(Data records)
= Beginning of Section =
(** * go-dictd: the request tokenizer, parser and connection loop of socket.go

    A shallow embedding of [src/dictd/socket.go] and the properties of its
    tokenizer ([consumeAtom], [consumeString], [cleanup], [tokenizeLine]),
    parser ([parseLine]), dispatcher ([handleCommand]), response writer
    ([WriteTextBlock]) and read loop ([Handle]).

    Modelling conventions.
    - A Go [string] is a sequence of bytes: [bytes := list ascii].
    - [for i, el := range buf] walks the runes of [buf].  Every rune the
      switches compare against (space, the two quotes, the backslash) is
      ASCII, an ASCII byte is never part of a multi-byte rune, and the
      escape flag is only read on such a byte, so the walk is modelled byte
      by byte with [i] the byte index.  [tokenizeLine], the one caller of
      [consumeString], passes a quote character as [quote], which is ASCII
      too.
    - A Go function returning [(values, err)] returns a [result]: [Ok v] for
      [err == nil], [Err e] for a non-nil [err] (the other results are then
      the zero values the source returns), [Panic] for a run-time panic
      (index out of range). *)

From Stdlib Require Import List Ascii Bool Arith Lia.
From Stdlib Require String.
Import String.StringSyntax.
From Equations Require Import Equations.
Import ListNotations.

(** ** Bytes and results *)

Definition bytes := list ascii.

(** A Go string literal without special characters. *)
Definition lit (s : String.string) : bytes := String.list_ascii_of_string s.
Arguments lit s%_string_scope.

(** The characters the source names: space, tab, line feed, carriage
    return, double quote, single quote, backslash and dot. *)
Definition SP : ascii := "032"%char.
Definition TAB : ascii := "009"%char.
Definition LF : ascii := "010"%char.
Definition CR : ascii := "013"%char.
Definition DQUOTE : ascii := "034"%char.
Definition SQUOTE : ascii := "039"%char.
Definition BACKSLASH : ascii := "092"%char.
Definition DOT : ascii := "046"%char.

Definition error := bytes.

Inductive result (A : Type) : Type :=
| Ok (a : A)
| Err (e : error)
| Panic.
Arguments Ok {A} a.
Arguments Err {A} e.
Arguments Panic {A}.

(** ** The strings package, as far as socket.go uses it *)

Module strings.

Definition in_cutset (cutset : bytes) (c : ascii) : bool :=
  existsb (Ascii.eqb c) cutset.

Fixpoint TrimLeft (s cutset : bytes) : bytes :=
  match s with
  | [] => []
  | c :: s' => if in_cutset cutset c then TrimLeft s' cutset else s
  end.

Definition TrimRight (s cutset : bytes) : bytes :=
  rev (TrimLeft (rev s) cutset).

(** [strings.Trim(s, cutset)] for an ASCII cutset. *)
Definition Trim (s cutset : bytes) : bytes :=
  TrimRight (TrimLeft s cutset) cutset.

(** [strings.Replace] of the backslash by the empty string, with no
    limit on the count: every backslash byte is dropped. *)
Definition Replace_backslash (s : bytes) : bytes :=
  filter (fun c => negb (Ascii.eqb c BACKSLASH)) s.

Definition upper_byte (c : ascii) : ascii :=
  let n := nat_of_ascii c in
  if (97 <=? n) && (n <=? 122) then ascii_of_nat (n - 32) else c.

(** [strings.ToUpper] on ASCII text, where it maps the letters [a] to
    [z] to upper case byte by byte.  On other text Go also maps the
    letters beyond ASCII and rewrites invalid UTF-8, which can change the
    length; this model leaves the bytes above 127 as they are, so what is
    proved of the bytes of an upper-cased string is stated for ASCII
    input. *)
Definition ToUpper (s : bytes) : bytes := map upper_byte s.

End strings.

(** ** The tokenizer *)

Definition cleanup (el : bytes) : bytes :=
  strings.Trim el [SP; TAB; CR; LF].

(** The [range] loop of [consumeAtom]; [rest] is [buf[i:]]. *)
Fixpoint consumeAtom_range (buf : bytes) (i : nat) (rest : bytes)
  : result (bytes * bytes) :=
  match rest with
  | [] => Ok (buf, [])
  | el :: rest' =>
      if Ascii.eqb el SP then Ok (firstn i buf, cleanup (skipn i buf))
      else consumeAtom_range buf (S i) rest'
  end.

Definition consumeAtom (buf : bytes) : result (bytes * bytes) :=
  consumeAtom_range buf 0 buf.

Definition bad_char : error := lit "bad char".

(** The [range] loop of [consumeString]; [rest] is [buf[i:]] and [escape]
    the flag on entry of the iteration.  [quote[0]] is evaluated by the
    switch of every iteration and panics on an empty [quote]. *)
Fixpoint consumeString_range (quote buf : bytes) (escape : bool) (i : nat)
  (rest : bytes) : result (bytes * bytes) :=
  match rest with
  | [] => Ok (buf, [])
  | el :: rest' =>
      match quote with
      | [] => Panic
      | q0 :: _ =>
          if Ascii.eqb el q0 then
            if negb escape
            then Ok (strings.Replace_backslash (firstn i buf),
                     cleanup (skipn (S i) buf))
            else consumeString_range quote buf false (S i) rest'
          else if Ascii.eqb el BACKSLASH then
            consumeString_range quote buf true (S i) rest'
          else if Ascii.eqb el SQUOTE || Ascii.eqb el DQUOTE then
            if negb escape
            then Err bad_char
            else consumeString_range quote buf false (S i) rest'
          else consumeString_range quote buf false (S i) rest'
      end
  end.

Definition consumeString (quote buf : bytes) : result (bytes * bytes) :=
  consumeString_range quote buf false 0 buf.

(** One iteration of the loop of [tokenizeLine] on the non-empty line
    [leader :: tail]: the token and the new value of [line]. *)
Definition next_token (leader : ascii) (tail : bytes) : result (bytes * bytes) :=
  if Ascii.eqb leader DQUOTE || Ascii.eqb leader SQUOTE
  then consumeString [leader] tail
  else consumeAtom (leader :: tail).

(** *** Every iteration shortens the line *)

Lemma TrimLeft_length (s cutset : bytes) :
  length (strings.TrimLeft s cutset) <= length s.
Proof.
  induction s as [|c s IH]; simpl; [lia|].
  destruct (strings.in_cutset cutset c); simpl; lia.
Qed.

Lemma cleanup_length (el : bytes) : length (cleanup el) <= length el.
Proof.
  unfold cleanup, strings.Trim, strings.TrimRight.
  rewrite length_rev.
  etransitivity; [apply TrimLeft_length|].
  rewrite length_rev. apply TrimLeft_length.
Qed.

Lemma cleanup_space_length (el : bytes) :
  length (cleanup (SP :: el)) <= length el.
Proof.
  unfold cleanup, strings.Trim, strings.TrimRight.
  rewrite length_rev.
  etransitivity; [apply TrimLeft_length|].
  rewrite length_rev. simpl. apply TrimLeft_length.
Qed.

Lemma consumeAtom_range_shorter (buf rest : bytes) (i : nat) token line' :
  skipn i buf = rest -> buf <> [] ->
  consumeAtom_range buf i rest = Ok (token, line') ->
  length line' < length buf.
Proof.
  revert i. induction rest as [|el rest IH]; intros i Hskip Hne; simpl.
  - intros H. injection H as <- <-. destruct buf; [congruence | simpl; lia].
  - destruct (Ascii.eqb_spec el SP) as [->|_].
    + intros H. injection H as <- <-. rewrite Hskip.
      pose proof (cleanup_space_length rest) as Hc.
      assert (Hl : length (skipn i buf) = S (length rest)) by (rewrite Hskip; reflexivity).
      rewrite length_skipn in Hl. lia.
    + apply IH; [|assumption].
      replace (S i) with (1 + i) by lia.
      rewrite <- skipn_skipn, Hskip. reflexivity.
Qed.

Lemma consumeString_range_shorter (quote buf rest : bytes) escape (i : nat) token line' :
  consumeString_range quote buf escape i rest = Ok (token, line') ->
  length line' <= length buf.
Proof.
  revert escape i.
  induction rest as [|el rest IH]; intros escape i; cbn [consumeString_range].
  - intros H. injection H as <- <-. simpl. lia.
  - destruct quote as [|q0 quote]; [discriminate|].
    assert (Hret : forall t, Ok (t, cleanup (skipn (S i) buf)) = Ok (token, line') ->
                        length line' <= length buf).
    { intros t H. injection H as <- <-.
      etransitivity; [apply cleanup_length|].
      destruct buf; simpl; [lia | rewrite length_skipn; lia]. }
    destruct (Ascii.eqb el q0).
    + destruct escape; simpl; [apply IH | apply Hret].
    + destruct (Ascii.eqb el BACKSLASH); [apply IH|].
      destruct (Ascii.eqb el SQUOTE || Ascii.eqb el DQUOTE); [|apply IH].
      destruct escape; simpl; [apply IH | discriminate].
Qed.

Lemma next_token_shorter (leader : ascii) (tail : bytes) token line' :
  next_token leader tail = Ok (token, line') ->
  length line' < length (leader :: tail).
Proof.
  unfold next_token.
  destruct (Ascii.eqb leader DQUOTE || Ascii.eqb leader SQUOTE).
  - intros H. apply consumeString_range_shorter in H. simpl. lia.
  - apply consumeAtom_range_shorter; [reflexivity | discriminate].
Qed.

Definition inspect {A : Type} (a : A) : {b : A | a = b} := exist _ a eq_refl.

(** The loop of [tokenizeLine]: [line] is the loop variable, [tokens] the
    slice built by [append]. *)
Equations? tokenizeLine_loop (line : bytes) (tokens : list bytes)
  : result (list bytes) by wf (length line) lt :=
  tokenizeLine_loop [] tokens := Ok tokens;
  tokenizeLine_loop (cons leader after) tokens with inspect (next_token leader after) => {
    | exist _ (Ok (token, line')) Heq := tokenizeLine_loop line' (tokens ++ [token]);
    | exist _ (Err err) _ := Err err;
    | exist _ Panic _ := Panic }.
Proof.
  apply (next_token_shorter _ _ _ _ Heq).
Qed.

Definition tokenizeLine (line : bytes) : result (list bytes) :=
  tokenizeLine_loop line [].


(** ** The parser *)

(** The [Command] struct (its declaration is in another file of the
    package): the verb, field [Command] in the source, and [Params]. *)
Record Command : Type := mkCommand {
  Command_ : bytes;
  Params : list bytes
}.

(** [tokens[0]] panics on an empty slice. *)
Definition parseLine (line : bytes) : result Command :=
  match tokenizeLine line with
  | Err err => Err err
  | Panic => Panic
  | Ok tokens =>
      match tokens with
      | [] => Panic
      | first :: others =>
          Ok {| Command_ := strings.ToUpper first; Params := others |}
      end
  end.


(** * Properties of the tokenizer and of the parser *)

(** ** The loop of the tokenizer *)

Lemma tokenizeLine_loop_cons (leader : ascii) (after : bytes) (tokens : list bytes) :
  tokenizeLine_loop (leader :: after) tokens =
  match next_token leader after with
  | Ok (token, line') => tokenizeLine_loop line' (tokens ++ [token])
  | Err err => Err err
  | Panic => Panic
  end.
Proof.
  rewrite tokenizeLine_loop_equation_2.
  destruct (inspect (next_token leader after)) as [r Heq].
  destruct r as [[token line']|err|]; cbn; rewrite Heq; reflexivity.
Qed.

(** Induction on the loop: a property of all lines follows from the empty
    line and from one iteration. *)
Lemma line_ind (P : bytes -> Prop) :
  P [] ->
  (forall leader after,
      (forall token line', next_token leader after = Ok (token, line') -> P line') ->
      P (leader :: after)) ->
  forall line, P line.
Proof.
  intros Hnil Hcons line.
  remember (length line) as n eqn:Hn.
  revert line Hn. induction n as [n IH] using lt_wf_ind. intros line Hn.
  destruct line as [|leader after]; [exact Hnil|].
  apply Hcons. intros token line' Heq.
  apply (IH (length line')); [|reflexivity].
  subst n. apply (next_token_shorter _ _ _ _ Heq).
Qed.

Definition is_quote (c : ascii) : bool :=
  Ascii.eqb c SQUOTE || Ascii.eqb c DQUOTE.

Lemma next_token_quote (leader : ascii) (after : bytes) :
  is_quote leader = true -> next_token leader after = consumeString [leader] after.
Proof.
  unfold next_token, is_quote. rewrite orb_comm. intros ->. reflexivity.
Qed.

Lemma next_token_atom (leader : ascii) (after : bytes) :
  is_quote leader = false -> next_token leader after = consumeAtom (leader :: after).
Proof.
  unfold next_token, is_quote. rewrite orb_comm. intros ->. reflexivity.
Qed.

Lemma consumeAtom_range_ok (buf rest : bytes) (i : nat) :
  exists token line', consumeAtom_range buf i rest = Ok (token, line').
Proof.
  revert i. induction rest as [|el rest IH]; intros i; simpl; [eauto|].
  destruct (Ascii.eqb el SP); eauto.
Qed.

Lemma consumeString_range_no_panic (q0 : ascii) (buf rest : bytes) escape (i : nat) :
  consumeString_range [q0] buf escape i rest <> Panic.
Proof.
  revert escape i.
  induction rest as [|el rest IH]; intros escape i; cbn [consumeString_range];
    [discriminate|].
  destruct (Ascii.eqb el q0); [destruct escape; simpl; [apply IH | discriminate]|].
  destruct (Ascii.eqb el BACKSLASH); [apply IH|].
  destruct (Ascii.eqb el SQUOTE || Ascii.eqb el DQUOTE); [|apply IH].
  destruct escape; simpl; [apply IH | discriminate].
Qed.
= End of Section =
▶ **EXERCISE BRIEF**
Count up the lines in the entries that hold "Hcons", and respond with that count and no other text.

▶ **ANSWER BOX**
2